• _Exercise details_: Filter out all lines without the word "false" from the data below, please, and copy the rest.
"""
(** * Volcanic: the volcano status aggregation and caching layer

    A shallow embedding of
      - [src/lib/gvp-eruptions.ts]  (eruption feed cache),
      - [src/lib/types.ts]          (Volcano, VolcanoStatus),
      - [src/app/api/volcanoes/route.ts]          (catalog aggregation, GET),
      - [src/app/api/volcanoes/refresh/route.ts]  (POST, cache invalidation),
    followed by the properties of the specification that concern them.

    Conventions of the embedding
      - module-level [let] variables are the fields of [World];
      - [Date.now()] readings and the outcome of each network request are
        inputs of the handler that performs them;
      - every [fetch] is recorded in [requests], so that "issues a network
        request" is observable;
      - a JavaScript exception is the [inl] of a result; [try]/[catch] is
        [try_catch]; assignments made before a throw persist;
      - JavaScript numbers that are identifiers, years, elevations and
        millisecond timestamps are integers ([Z]); coordinates are
        rationals ([Q]) and are only carried around. *)

From Stdlib Require Import ZArith QArith Sorted Permutation.
From stdpp Require Import base tactics option list strings pretty gmap.

Local Open Scope string_scope.
Local Open Scope Z_scope.

(* ===================================================================== *)
(** ** JavaScript runtime notions used by the sources *)
(* ===================================================================== *)

(** [String(n)] for an integral number. *)
Definition String_of (n : Z) : string := pretty n.

(** Truthiness of a string: only the empty string is falsy. *)
Definition truthy (s : string) : bool := negb (String.eqb s "").

(** [a || b] on strings. *)
Definition or_else (a b : string) : string := if truthy a then a else b.

(** [Map<string, V>]: entries are kept in insertion order, [set] on a
    present key overwrites in place. *)
Module Map.
Definition t (V : Type) : Type := list (string * V).

Section Ops.
Context {V : Type}.

Definition empty : t V := [].

Fixpoint get (m : t V) (k : string) : option V :=
  match m with
  | [] => None
  | (k', v) :: m' => if String.eqb k' k then Some v else get m' k
  end.

Definition has (m : t V) (k : string) : bool :=
  match get m k with Some _ => true | None => false end.

Fixpoint set (m : t V) (k : string) (v : V) : t V :=
  match m with
  | [] => [(k, v)]
  | (k', v') :: m' =>
      if String.eqb k' k then (k, v) :: m' else (k', v') :: set m' k v
  end.

Definition size (m : t V) : nat := length m.
Definition keys (m : t V) : list string := m.*1.
Definition values (m : t V) : list V := m.*2.

(** Number of entries stored under key [k]. *)
Definition count (m : t V) (k : string) : nat :=
  length (List.filter (λ e, String.eqb e.1 k) m).
End Ops.
End Map.

(** [Array.prototype.sort(compareFn)]: a stable sort; [compareFn a b > 0]
    means that [a] goes after [b]. For a consistent comparator the result
    of a stable sort is unique, so it is given here by stable insertion. *)
Section ArraySort.
Context {A : Type} (compareFn : A → A → Z).

Fixpoint sort_insert (x : A) (l : list A) : list A :=
  match l with
  | [] => [x]
  | y :: l' =>
      if compareFn x y <=? 0 then x :: y :: l' else y :: sort_insert x l'
  end.

Fixpoint Array_sort (l : list A) : list A :=
  match l with
  | [] => []
  | x :: l' => sort_insert x (Array_sort l')
  end.
End ArraySort.

(** Exceptions that the modelled code can raise. *)
Inductive Exn : Type :=
  | NetworkFailure                (* fetch() rejects *)
  | SyntaxError                   (* response.json() rejects *)
  | TypeError                     (* property access on undefined, non-iterable *)
  | Error (message : string).     (* throw new Error(...) *)

(** What the network gives back for one request. *)
Inductive Body (A : Type) : Type :=
  | NotJson
  | Json (payload : A).
Arguments NotJson {A}.
Arguments Json {A} payload.

Inductive FetchOutcome (A : Type) : Type :=
  | Rejected
  | Responded (ok : bool) (status : Z) (body : Body A).
Arguments Rejected {A}.
Arguments Responded {A} ok status body.

(* ===================================================================== *)
(** ** src/lib/types.ts *)
(* ===================================================================== *)

Inductive VolcanoStatus : Type :=
  | normal | advisory | watch | warning | erupting.

Global Instance VolcanoStatus_eq_dec : EqDecision VolcanoStatus.
Proof. solve_decision. Defined.

Module Volcano.
Record t : Type := mk {
  id : string;
  name : string;
  country : string;
  region : string;
  latitude : Q;
  longitude : Q;
  elevation : Z;
  type : string;
  status : VolcanoStatus;
  lastEruption : option string;
  vei : option Z;
  description : option string;
  tectonicSetting : option string;
  rockTypes : option (list string)
}.
End Volcano.

Module VolcanoApiResponse.
Record t : Type := mk {
  volcanoes : list Volcano.t;
  lastUpdated : Z;            (* the instant passed to [new Date(..)] *)
  totalCount : Z
}.
End VolcanoApiResponse.

(* ===================================================================== *)
(** ** src/lib/gvp-eruptions.ts: data *)
(* ===================================================================== *)

Definition GVP_ERUPTIONS_URL : string :=
  "https://webservices.volcano.si.edu/geoserver/GVP-VOTW/ows?service=WFS&version=1.0.0&request=GetFeature&typeName=GVP-VOTW:E3WebApp_Eruptions1960&outputFormat=application/json".

Module GVPEruption.
Record t : Type := mk {
  VolcanoNumber : Z;
  VolcanoName : string;
  ContinuingEruption : string;
  StartDate : option string;
  StartDateYear : Z;
  ExplosivityIndexMax : option Z
}.
End GVPEruption.

(** One element of [features]; [properties] is [None] when the record
    carries none (reading a field of it then throws). *)
Module EruptionFeature.
Record t : Type := mk { properties : option GVPEruption.t }.
End EruptionFeature.

(** [features] is [None] when the payload has no iterable [features]. *)
Module GVPEruptionsResponse.
Record t : Type := mk { features : option (list EruptionFeature.t) }.
End GVPEruptionsResponse.
(** A second activity under the id of chess. *)
Definition blitz : Activity :=
  {| a_id := "chess"; a_name := "Blitz"; a_category := "learning";
     a_frequency := PyInt 5; a_duration := PyInt 15; a_location := None;
     a_days_preference := None; a_time_preference := None; a_note := None |}.

Definition twin_config : LifeOSConfig :=
  {| activities := [ScheduleExamples.chess; blitz];
     priorities := {| critical := []; high := []; medium := []; low := [] |};
     event_format := {| prefix := ""; include_category := false |} |}.

Definition exercise_slots : list TimeSlot :=
  Eval vm_compute in
    default []
      (AgentMore.find_slot_for_activity dec_int 0 ScheduleExamples.exercise
         busy_week None AgentMore.default_search_days).

(** Work from 22:00 to 06:00 on Mondays. *)
Definition night_shift : AgentMore.WorkTemplate :=
  {| AgentMore.w_days := ["monday"]; AgentMore.w_start := "22:00";
     AgentMore.w_end := "06:00" |}.
End MoreExamples.

Module MoreAppsExamples.
Import Apps.

(** Studio time, three or four times a week for an hour and a half to
    three hours, in the afternoon. *)
Definition studio : Activity :=
  {| a_id := "studio"; a_name := "Studio"; a_category := CREATIVE;
     a_frequency := PyStr "3-4"; a_duration := PyStr "90-180";
     a_time_preference := AFTERNOON; a_days_preference := None;
     a_location := None |}.

(** Dates written as day numbers, for the parameter [str_of_date]. *)
Definition date_text (d : Z) : string := Py.str_of_int d.
Lemma suggestOnly_trans w1 w2 w3 :
  suggestOnly w1 w2 → suggestOnly w2 w3 → suggestOnly w1 w3.
Proof.
  intros (? & ? & ? & ? & ? & ? & ? & Hn & Hi & Hl) (? & ? & ? & ? & ? & ? & ? & Hn' & Hi' & Hl').
  unfold suggestOnly. repeat split; try congruence; try lia.
  - intros rt Hrt. destruct (Hi' rt Hrt) as [Hold|[Hge Hs]]; [by apply Hi|].
    right. split; [lia | done].
  - intros e He. destruct (Hl' e He) as [Hold|?]; [by apply Hl | by right].
Qed.

(** A field update that leaves all of this alone. *)
Lemma suggestOnly_quiet w w' :
  dom w' = dom w ∨
    (searchSectionHidden (dom w') = searchSectionHidden (dom w) ∧
     recommendationsHidden (dom w') = recommendationsHidden (dom w) ∧
     spinnerHidden (dom w') = spinnerHidden (dom w) ∧
     searchMoviesContent (dom w') = searchMoviesContent (dom w)) →
  userProfile w' = userProfile w → searchResultCache w' = searchResultCache w →
  now w' = now w → nextRequest w' = nextRequest w → inflight w' = inflight w →
  log w' = log w ∨ (∃ e, log w' = e :: log w ∧ suggestEffect e = true) →
  suggestOnly w w'.
Proof.
  intros Hd Hp Hc Hn Hr Hi Hl. unfold suggestOnly.
  assert (searchSectionHidden (dom w') = searchSectionHidden (dom w) ∧
          recommendationsHidden (dom w') = recommendationsHidden (dom w) ∧
          spinnerHidden (dom w') = spinnerHidden (dom w) ∧
          searchMoviesContent (dom w') = searchMoviesContent (dom w)) as (? & ? & ? & ?)
    by (destruct Hd as [->|?]; done).
  repeat split; try done; try lia.
  - intros rt. rewrite Hi. by left.
  - intros e. destruct Hl as [->|(e' & -> & He')]; [by left|].
    intros [->|?]%elem_of_cons; [by right | by left].
Qed.

Ltac sq := apply suggestOnly_quiet;
  [ first [ by left | right; by repeat split ] | done | done | done | done | done
  | first [ by left | right; eexists; by split ] ].

Lemma hideSuggestions_suggestOnly w : suggestOnly w (hideSuggestions w).
Proof. destruct w as [? ? ? ? ? ? ? ? ? ? ? ? ? ? ? [] ?]. unfold hideSuggestions. wcbn. sq. Qed.

Lemma displaySuggestions_suggestOnly l w :
  suggestOnly w (displaySuggestions l (setCurrentSuggestions l w)).
Proof.
  destruct w as [? ? ? ? ? ? ? ? ? ? ? ? ? ? ? [] ?]. unfold displaySuggestions. wcbn. sq.
Qed.

Lemma suggestionsLookup_suggestOnly q w : suggestOnly w (suggestionsLookup q w).
Proof.
  unfold suggestionsLookup. cbv zeta.
  destruct w as [? ? ? ? ? sc ? ? ? ? ? ? ? ? ? [] ?]. wcbn.
  destruct (cacheLookup _ _ _) as [cached|]; wcbn.
  - unfold suggestOnly. wcbn. repeat split; try done; try lia.
    + intros rt. by left.
    + intros e. rewrite !elem_of_cons. intros [->|[->|?]]; [by right | by right | by left].
  - destruct sc as [c|]; wcbn; unfold suggestOnly; wcbn; repeat split; try done; try lia.
    + intros rt [?| ->%list_elem_of_singleton]%elem_of_app; [by left|]. right. cbn. split; [lia|done].
    + intros e. rewrite !elem_of_cons.
      intros [->|[->|[->|[->|?]]]]; try (by right); by left.
    + intros rt [?| ->%list_elem_of_singleton]%elem_of_app; [by left|]. right. cbn. split; [lia|done].
    + intros e. rewrite !elem_of_cons.
      intros [->|[->|[->|?]]]; try (by right); by left.
Qed.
"""
• _Solution_:
  match get m k with Some _ => true | None => false end.
     event_format := {| prefix := ""; include_category := false |} |}.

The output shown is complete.